= Damon of Athens =

5th-century BC Greek musicologist

Damon (Δάμων, gen.: Δάμωνος), son of Damonides, was a Greek musicologist of the fifth century BC. He belonged to the Athenian deme of Oē (sometimes spelled "Oa"). He is credited as teacher and advisor of Pericles.

==Music==
Damon's expertise was supposed to be musicology, though some believed this was a cover for a broader influence over Pericles' political policy. For instance, Damon is said to have been responsible for advising Pericles to institute the policy of paying jurors for their service; this policy was widely criticized, and Damon is said to have been ostracized for it (see the Aristotelian Athenaion Politeia), probably sometime in the last third of the 5th century BCE.

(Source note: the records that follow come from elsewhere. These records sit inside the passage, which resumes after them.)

(** C9. [begin] increments [depth]; [end] decrements it and runs the drain
    exactly when the decremented value is 0, otherwise it calls nothing.
    Around any run [w] of nested [begin]/[end] pairs, an outer [begin] at
    depth 0 and its matching [end]: the inner [end]s drain nothing, and the
    outermost [end] performs the single drain (begin/begin/end/end is
    [w = [true; false]]).  The drain is the queue's [process]: on a queue
    that holds the controllers [l], the whole sequence makes no call before
    its last [end], which calls every controller of [l] once, in order, with
    the flags of that [end]; on the batch queue it flushes every queued
    batchable once, with [flags | fromBatch]. *)
Theorem nested_begin_end_coalesce none fromBatch hooks fuel a flags w s s0 :
  depth_of a s0 = 0 -> stays_open 1 w -> depth_after 1 w = 1 ->
  (exists s', begin a s = ([], Done s') /\ depth_of a s' = depth_of a s + 1) /\
  end_ none fromBatch hooks fuel a flags s =
    (if decide (depth_of a s = 1)
     then settle fromBatch hooks fuel a (flags_or_none none flags) (with_depth a 0 s)
     else ([], Done (with_depth a (depth_of a s - 1) s))) /\
  (begin a ;;; begin_end_run none fromBatch hooks fuel a flags w) s0 =
    ([], Done (with_depth a 1 s0)) /\
  (begin a ;;; begin_end_run none fromBatch hooks fuel a flags w ;;;
   end_ none fromBatch hooks fuel a flags) s0 =
    settle fromBatch hooks fuel a (flags_or_none none flags) s0 /\
  (forall p l,
     own_phase a = Some p ->
     (forall r, render_phase a = Some r -> head (queue_of r s0) = None) ->
     linked (queue_of p s0) l ->
     (forall c, c ∈ l -> leaves_queue hooks p (flags_or_none none flags) c) ->
     (length l < fuel)%nat ->
     exists t s',
       (begin a ;;; begin_end_run none fromBatch hooks fuel a flags w ;;;
        end_ none fromBatch hooks fuel a flags) s0 = (t, Done s') /\
       calls p t = map (fun c => (c, flags_or_none none flags)) l /\
       depth_of a s' = 0 /\ head (queue_of p s') = None) /\
  (forall xs,
     a = BatchQ -> queue (batch_of s0) = xs ->
     (forall x, x ∈ xs ->
        flush_enqueues hooks (js_bitor (flags_or_none none flags) fromBatch) x []) ->
     (1 < fuel)%nat ->
     exists t s',
       (begin a ;;; begin_end_run none fromBatch hooks fuel a flags w ;;;
        end_ none fromBatch hooks fuel a flags) s0 = (t, Done s') /\
       flushes t =
         map (fun x => (x, js_bitor (flags_or_none none flags) fromBatch)) xs /\
       depth_of a s' = 0 /\ queue (batch_of s') = []).
Proof.
  intros H0 Hw Hb.
  assert (Hrun : (begin a ;;; begin_end_run none fromBatch hooks fuel a flags w) s0 =
                 ([], Done (with_depth a 1 s0))).
  { rewrite (andThen_silent _ _ s0 _ eq_refl).
    rewrite (begin_end_run_open none fromBatch hooks fuel a flags w 1).
    - by rewrite Hb, with_depth_twice.
    - done.
    - rewrite depth_of_with_depth, H0. lia. }
  assert (Hfull : (begin a ;;; begin_end_run none fromBatch hooks fuel a flags w ;;;
                   end_ none fromBatch hooks fuel a flags) s0 =
                  end_ none fromBatch hooks fuel a flags (with_depth a 1 s0)).
  { unfold andThen in Hrun |- *. simpl in Hrun |- *.
    destruct (begin_end_run none fromBatch hooks fuel a flags w _) as [t1 o1].
    injection Hrun as -> ->.
    by destruct (end_ _ _ _ _ _ _ _) as [t o]. }
  split; [|split; [|split; [|split; [|split]]]].
  - eexists. split; [done|]. by rewrite depth_of_with_depth.
  - case_decide; [by apply end_outer|by apply end_inner].
  - done.
  - rewrite Hfull, end_outer by apply depth_of_with_depth.
    by rewrite with_depth_twice, <- H0, with_depth_same.
  - intros p l Hp Hr Hl Hcb Hfuel. rewrite Hfull.
    apply (end_drains_own none fromBatch hooks fuel a p flags l); try done.
    + apply depth_of_with_depth.
    + intros r Hrr. pose proof (own_render_ne a p r Hp Hrr) as Hne.
      rewrite (own_phase_with_depth a p) by done.
      rewrite queue_of_with_queue_ne by done. by apply Hr.
    + rewrite (own_phase_with_depth a p) by done. rewrite queue_of_with_queue.
      by apply linked_set_depth.
  - intros xs -> Hq Hcb Hfuel. rewrite Hfull.
    destruct (end_flushes_batch none fromBatch hooks fuel flags xs (with_depth BatchQ 1 s0))
      as (t & s' & He & Ht & Hb'); try done.
    exists t, s'. split; [done|]. split; [done|]. simpl. by rewrite Hb'.
Qed.
Lemma Target_Update_reflects_witness :
  exists vel1 r1 t',
    foldM (simulation.perturb 1)
      (upto (common.Dimension (simulation.target_position runner)))
      (common.elems (simulation.velocity runner), evenDraws) = Ret (vel1, r1) /\
    simulation.Target_Update runner 1 [0; 10]%Q evenDraws = Ret (t', r1) /\
    let vel2 := common.elems (simulation.limitSpeed
                  (common.stored (simulation.velocity runner) vel1)) in
    let integ := zip_with Qplus (common.elems (simulation.target_position runner))
                   (map (fun x => x * 1)%Q vel2) in
    forall (i : nat) (p v lo hi : Q),
      integ !! i = Some p -> vel2 !! i = Some v ->
      [0; 10]%Q !! (2 * i)%nat = Some lo -> [0; 10]%Q !! (2 * i + 1)%nat = Some hi ->
      exists p' v',
        common.elems (simulation.target_position t') !! i = Some p' /\
        common.elems (simulation.velocity t') !! i = Some v' /\
        ((p < lo)%Q -> p' = (lo + (lo - p))%Q /\ v' = (v * -0.8)%Q) /\
        ((lo <= p)%Q -> (hi < p)%Q -> (p' == hi + (hi - p))%Q /\ v' = (v * -0.8)%Q) /\
        ((lo <= p)%Q -> (p <= hi)%Q -> p' = p /\ v' = v).
Proof.
  apply (Target_Update_reflects runner 1 [0; 10]%Q evenDraws).
  - vm_compute. reflexivity.
  - vm_compute. reflexivity.
  - vm_compute. discriminate.
Defined.

(** ** The linear system of the solver *)

Section LinearSystem.

Import common multilateration.

Lemma Qmult_2_comm (x : Q) : (x * 2 = 2 * x)%Q.
Proof.
  destruct x as [n d]. unfold Qmult. simpl. f_equal; [lia|].
  apply Pos.mul_1_r.
Qed.

Lemma scaled_row (ref m : Measurement) :
  Dimension (SensorPosition ref) = Dimension (SensorPosition m) ->
  Subtract (SensorPosition ref) (SensorPosition m) =
    (Some (zip_with Qminus (elems (SensorPosition ref)) (elems (SensorPosition m))), None) /\
  elems (MultiplyByScalar
           (Some (zip_with Qminus (elems (SensorPosition ref))
                    (elems (SensorPosition m)))) 2) = equationRow ref m.
Proof.
  intros Hd. split.
  - unfold Subtract. by rewrite decide_False by (intros Hne; by apply Hne).
  - unfold MultiplyByScalar, equationRow. simpl.
    apply map_ext. intros x. apply Qmult_2_comm.
Qed.

Lemma nonNegative_id (d : Q) : (0 <= d)%Q -> nonNegative d = d.
Proof. intros Hd. unfold nonNegative. apply Qltb_ge in Hd. by rewrite Hd. Qed.

(** Writing a row into its place in the row-major storage. *)
Lemma fill_row (P T row : list Q) (i D : Z) :
  0 <= i -> 0 <= D ->
  Int.len row = D -> Int.len P = i * D ->
  i * D + D <= Int.max_int ->
  foldM (fillEntry i D (Some row)) (upto D) (P ++ replicate (Z.to_nat D) 0%Q ++ T)
  = Ret (P ++ row ++ T).
Proof.
  intros Hi HD Hrow HP Hfit.
  destruct (for_invariant
    (fun j (a : list Q) =>
       a = P ++ take (Z.to_nat j) row ++ replicate (Z.to_nat (D - j)) 0%Q ++ T)
    (fillEntry i D (Some row)) D (P ++ replicate (Z.to_nat D) 0%Q ++ T))
    as (a & Hrun & Hinv).
  - done.
  - simpl. by rewrite Z.sub_0_r.
  - intros j a Hj ->. unfold fillEntry. simpl.
    unfold Int.len in Hrow, HP.
    destruct (lookup_lt_is_Some_2 row (Z.to_nat j)) as [x Hx]; [lia|].
    rewrite (index_Ret row j x) by (done || lia). simpl.
    assert (Hidx : Int.add (Int.mul i D) j = i * D + j).
    { unfold Int.add, Int.mul.
      rewrite (wrap_id (i * D)) by (unfold Int.in_range, Int.min_int, Int.max_int in *; nia).
      apply wrap_id. unfold Int.in_range, Int.min_int, Int.max_int in *. nia. }
    rewrite Hidx. rewrite assign_Ret.
    2:{ unfold Int.len. rewrite !length_app, length_take, !length_replicate. lia. }
    eexists. split; [done|].
    replace (Z.to_nat (i * D + j)) with (length P + Z.to_nat j)%nat by lia.
    rewrite insert_app_r.
    f_equal.
    replace (Z.to_nat j) with (length (take (Z.to_nat j) row) + 0)%nat at 1
      by (rewrite length_take; lia).
    rewrite insert_app_r.
    replace (Z.to_nat (D - j)) with (Datatypes.S (Z.to_nat (D - (j + 1)))) by lia.
    simpl. replace (Z.to_nat (j + 1)) with (Datatypes.S (Z.to_nat j)) by lia.
    rewrite (take_S_r _ _ x) by done. by rewrite <- app_assoc.
  - rewrite Hrun. f_equal. rewrite Hinv.
    rewrite Z.sub_diag. simpl. rewrite firstn_all2; [done|].
    unfold Int.len in Hrow. lia.
Qed.

Lemma length_rows (ref : Measurement) (l : list Measurement) (D : Z) :
  Dimension (SensorPosition ref) = D ->
  Forall (fun m => Dimension (SensorPosition m) = D) l ->
  Forall (fun row => Int.len row = D) (map (equationRow ref) l).
Proof.
  intros Href Hl. apply Forall_map. eapply Forall_impl; [exact Hl|].
  intros m Hm. simpl. unfold equationRow, Int.len.
  rewrite length_map, length_zip_with.
  unfold Dimension, Int.len in *. lia.
Qed.

Lemma length_concat_rows (rowsA : list (list Q)) (D : Z) :
  Forall (fun row => Int.len row = D) rowsA ->
  Int.len (concat rowsA) = Int.len rowsA * D.
Proof.
  unfold Int.len. induction 1 as [|row rowsA Hrow _ IH]; simpl; [lia|].
  rewrite length_app. lia.
Qed.

Lemma row_concat (rowsA : list (list Q)) (n D : Z) (i : nat) (row : list Q) :
  0 <= D ->
  Forall (fun row => Int.len row = D) rowsA ->
  rowsA !! i = Some row ->
  mat.row (mat.NewDense n D (concat rowsA)) i = row.
Proof.
  intros HD Hall. unfold mat.row. simpl. revert i row.
  induction Hall as [|r rowsA Hr _ IH]; intros i row Hi; [done|].
  unfold Int.len in Hr. destruct i as [|i]; simpl in *.
  - injection Hi as ->. rewrite drop_0, take_app_length'; [done|lia].
  - rewrite drop_app_ge by lia.
    replace (Z.to_nat D + i * Z.to_nat D - length r)%nat with (i * Z.to_nat D)%nat by lia.
    by apply IH.
Qed.

Lemma MulVec_rows (rowsA : list (list Q)) (D : Z) (x : list Q) :
  0 <= D ->
  Forall (fun row => Int.len row = D) rowsA ->
  Int.len x = D ->
  mat.MulVec (mat.NewDense (Int.len rowsA) D (concat rowsA)) x =
    Ret (map (fun row => mat.dot row x) rowsA).
Proof.
  intros HD Hall Hx. unfold mat.MulVec. simpl. rewrite decide_True by done.
  f_equal. unfold Int.len. rewrite Nat2Z.id.
  apply list_eq. intros i. rewrite !list_lookup_fmap.
  destruct (rowsA !! i) as [row|] eqn:Hrow; simpl.
  - rewrite lookup_seq_lt by (by eapply lookup_lt_Some). simpl.
    by rewrite (row_concat rowsA _ D i row).
  - apply lookup_ge_None in Hrow. by rewrite lookup_seq_ge.
Qed.

(** Copying the solved vector into the result. *)
Lemma copy_loop (x : list Q) (D : Z) :
  Int.len x = D ->
  foldM (fun i r => xi ← mat.AtVec x i; assign r i xi) (upto D)
    (replicate (Z.to_nat D) 0%Q) = Ret x.
Proof.
  intros Hx. pose proof (len_nonneg x) as HD. rewrite Hx in HD.
  destruct (for_invariant
    (fun j (r : list Q) =>
       r = take (Z.to_nat j) x ++ replicate (Z.to_nat (D - j)) 0%Q)
    (fun i r => xi ← mat.AtVec x i; assign r i xi) D
    (replicate (Z.to_nat D) 0%Q)) as (r & Hrun & Hinv).
  - done.
  - simpl. by rewrite Z.sub_0_r.
  - intros j r Hj ->. unfold Int.len in Hx. unfold mat.AtVec.
    destruct (lookup_lt_is_Some_2 x (Z.to_nat j)) as [xj Hxj]; [lia|].
    rewrite (index_Ret x j xj) by (done || lia). simpl.
    rewrite assign_Ret.
    2:{ unfold Int.len. rewrite length_app, length_take, length_replicate. lia. }
    eexists. split; [done|].
    replace (Z.to_nat j) with (length (take (Z.to_nat j) x) + 0)%nat at 1
      by (rewrite length_take; lia).
    rewrite insert_app_r.
    replace (Z.to_nat (D - j)) with (Datatypes.S (Z.to_nat (D - (j + 1)))) by lia.
    simpl. replace (Z.to_nat (j + 1)) with (Datatypes.S (Z.to_nat j)) by lia.
    rewrite (take_S_r _ _ xj) by done. by rewrite <- app_assoc.
  - rewrite Hrun. f_equal. rewrite Hinv, Z.sub_diag. simpl.
    rewrite app_nil_r. apply firstn_all2. unfold Int.len in Hx. lia.
Qed.

Lemma fill_system (others : list Measurement) (ref : Measurement) (D : Z) :
  1 <= D ->
  Int.len (others ++ [ref]) * D <= Int.max_int ->
  Forall (fun m => Dimension (SensorPosition m) = D) (others ++ [ref]) ->
  foldM_return
    (fillEquation (others ++ [ref]) D (SensorPosition ref)
       (nonNegative (Distance ref) * nonNegative (Distance ref))%Q
       (NormSq (SensorPosition ref)))
    (upto (Int.len others))
    (replicate (Z.to_nat (Int.len others * D)) 0%Q,
     replicate (Z.to_nat (Int.len others)) 0%Q)
  = Ret (inl (concat (map (equationRow ref) others),
              map (fun m => equationRhs (clamp ref) (clamp m)) others)).
Proof.
  intros HD Hfit Hdim.
  apply Forall_app in Hdim as [Hdim Href]. rewrite Forall_singleton in Href.
  set (n := Int.len others).
  pose proof (len_nonneg others) as Hn. fold n in Hn.
  assert (Hfit' : (n + 1) * D <= Int.max_int).
  { unfold n, Int.len in *. rewrite length_app in Hfit. simpl in Hfit. lia. }
  destruct (for_return_invariant
    (fun i (st : list Q * list Q) =>
       st = (concat (map (equationRow ref) (take (Z.to_nat i) others))
               ++ replicate (Z.to_nat ((n - i) * D)) 0%Q,
             map (fun m => equationRhs (clamp ref) (clamp m)) (take (Z.to_nat i) others)
               ++ replicate (Z.to_nat (n - i)) 0%Q))
    (fillEquation (others ++ [ref]) D (SensorPosition ref)
       (nonNegative (Distance ref) * nonNegative (Distance ref))%Q
       (NormSq (SensorPosition ref)))
    n
    (replicate (Z.to_nat (n * D)) 0%Q, replicate (Z.to_nat n) 0%Q))
    as (st & Hrun & Hinv).
  - done.
  - simpl. by rewrite !Z.sub_0_r.
  - intros i st Hi ->. unfold fillEquation.
    destruct (lookup_lt_is_Some_2 others (Z.to_nat i)) as [m Hm].
    { unfold n, Int.len in *. lia. }
    rewrite (index_Ret (others ++ [ref]) i m);
      [|lia|by rewrite lookup_app_l by (by eapply lookup_lt_Some)].
    simpl.
    assert (Hmd : Dimension (SensorPosition m) = D).
    { eapply Forall_lookup_1 in Hdim; [|exact Hm]. exact Hdim. }
    destruct (scaled_row ref m) as [Hsub Hscaled]; [congruence|].
    rewrite Hsub.
    set (P := concat (map (equationRow ref) (take (Z.to_nat i) others))).
    assert (HP : Int.len P = i * D).
    { unfold P. rewrite (length_concat_rows _ D).
      - unfold Int.len. rewrite length_map, length_take.
        unfold n, Int.len in *. lia.
      - apply length_rows; [done|]. by apply Forall_take. }
    assert (Hrow : Int.len (equationRow ref m) = D).
    { pose proof (length_rows ref [m] D Href) as Hr.
      ospecialize (Hr _); [by rewrite Forall_singleton|].
      simpl in Hr. by rewrite Forall_singleton in Hr. }
    replace (Z.to_nat ((n - i) * D))
      with (Z.to_nat D + Z.to_nat ((n - (i + 1)) * D))%nat by nia.
    rewrite replicate_add.
    change (MultiplyByScalar
              (Some (zip_with Qminus (elems (SensorPosition ref))
                       (elems (SensorPosition m)))) 2)
      with (Some (elems (MultiplyByScalar
              (Some (zip_with Qminus (elems (SensorPosition ref))
                       (elems (SensorPosition m)))) 2))).
    rewrite Hscaled.
    rewrite (fill_row P _ (equationRow ref m) i D) by (done || nia). simpl.
    rewrite assign_Ret.
    2:{ unfold Int.len. rewrite length_app, length_map, length_take, length_replicate.
        unfold n, Int.len in *. lia. }
    simpl. eexists. split; [done|].
    replace (Z.to_nat (i + 1)) with (Datatypes.S (Z.to_nat i)) by lia.
    rewrite (take_S_r _ _ m) by done.
    rewrite !map_app, concat_app. simpl. rewrite app_nil_r.
    fold P. rewrite <- !app_assoc. f_equal.
    replace (Z.to_nat i)
      with (length (map (fun m => equationRhs (clamp ref) (clamp m))
                      (take (Z.to_nat i) others)) + 0)%nat at 1.
    2:{ rewrite length_map, length_take. unfold n, Int.len in *. lia. }
    rewrite insert_app_r.
    replace (Z.to_nat (n - i)) with (Datatypes.S (Z.to_nat (n - (i + 1)))) by lia.
    done.
  - rewrite Hrun, Hinv. rewrite !Z.sub_diag. simpl.
    rewrite !app_nil_r. unfold n, Int.len. rewrite Nat2Z.id.
    by rewrite firstn_all.
Qed.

Plato invokes Damon many times in the Republic as the musical expert to be deferred to concerning the details of rhythmical education. In Plato's Laches, Damon is said to have been a student of Prodicus and of Agathocles. The former was an unabashed sophist, while the latter is said (in Plato's Protagoras) to have used musical expertise as a front for being a sophist.

==Damonides==
The extant texts of the Aristotelian Constitution of the Athenians mention Damonides as an advisor to Pericles. The mention there of "Damonides" is now almost universally considered an editorial slip of pen, where the original text read "Damon, son of Damonides" instead. This seems to be confirmed by ostraka that have been recovered and that bear the name "Damon son of Damonides".